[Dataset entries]
(** The extractor's contract as the specification words it: no
    repetition, ascending, only references of the community of the map,
    never the map itself. *)
Definition extractor_contract (texts : list string) (self : string) : Prop :=
  let r := extract_map_references (Document (map PageText texts)) self in
  NoDup r /\ ascending r
  /\ (forall ref, ref ∈ r -> same_community ref self = true)
  /\ self ∉ r.

(** The fallback pass as the specification words it, for the map
    [c-s]: with fewer than three candidates every neighbour in 1..99 is
    proposed in the community [c]; with three or more nothing is added. *)
Definition fallback_contract (texts : list string) (c : string) (s : Z) : Prop :=
  let self := c +:+ "-" +:+ fmt02 s in
  let r := extract_map_references (Document (map PageText texts)) self in
  let n := length (py_set (candidates texts)) in
  ((n < 3)%nat ->
     forall off, off ∈ offsets -> 1 <= s + off <= 99 ->
       (c +:+ "-" +:+ fmt02 (s + off)) ∈ r)
  /\ ((3 <= n)%nat -> forall ref, ref ∈ r -> ref ∈ candidates texts).

(** An extraction that raised: the document did not open, or a page did
    not load. *)
Definition extraction_fails (doc : pdf) : Prop :=
  match doc with
  | Unreadable => True
  | Document pages => (scan_pages pages []).2 = false
  end.

(** The texts of the pages read before the extraction raised. *)
Fixpoint pages_before_error (pages : list page) : list string :=
  match pages with
  | PageText full_text :: pages' => full_text :: pages_before_error pages'
  | _ => []
  end.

#### [ASSIGNMENT]
Please reproduce every line shown above, exactly as written.

#### [REPLY TO THE EXERCISE]
(** The extractor's contract as the specification words it: no
    repetition, ascending, only references of the community of the map,
    never the map itself. *)
Definition extractor_contract (texts : list string) (self : string) : Prop :=
  let r := extract_map_references (Document (map PageText texts)) self in
  NoDup r /\ ascending r
  /\ (forall ref, ref ∈ r -> same_community ref self = true)
  /\ self ∉ r.

(** The fallback pass as the specification words it, for the map
    [c-s]: with fewer than three candidates every neighbour in 1..99 is
    proposed in the community [c]; with three or more nothing is added. *)
Definition fallback_contract (texts : list string) (c : string) (s : Z) : Prop :=
  let self := c +:+ "-" +:+ fmt02 s in
  let r := extract_map_references (Document (map PageText texts)) self in
  let n := length (py_set (candidates texts)) in
  ((n < 3)%nat ->
     forall off, off ∈ offsets -> 1 <= s + off <= 99 ->
       (c +:+ "-" +:+ fmt02 (s + off)) ∈ r)
  /\ ((3 <= n)%nat -> forall ref, ref ∈ r -> ref ∈ candidates texts).

(** An extraction that raised: the document did not open, or a page did
    not load. *)
Definition extraction_fails (doc : pdf) : Prop :=
  match doc with
  | Unreadable => True
  | Document pages => (scan_pages pages []).2 = false
  end.

(** The texts of the pages read before the extraction raised. *)
Fixpoint pages_before_error (pages : list page) : list string :=
  match pages with
  | PageText full_text :: pages' => full_text :: pages_before_error pages'
  | _ => []
  end.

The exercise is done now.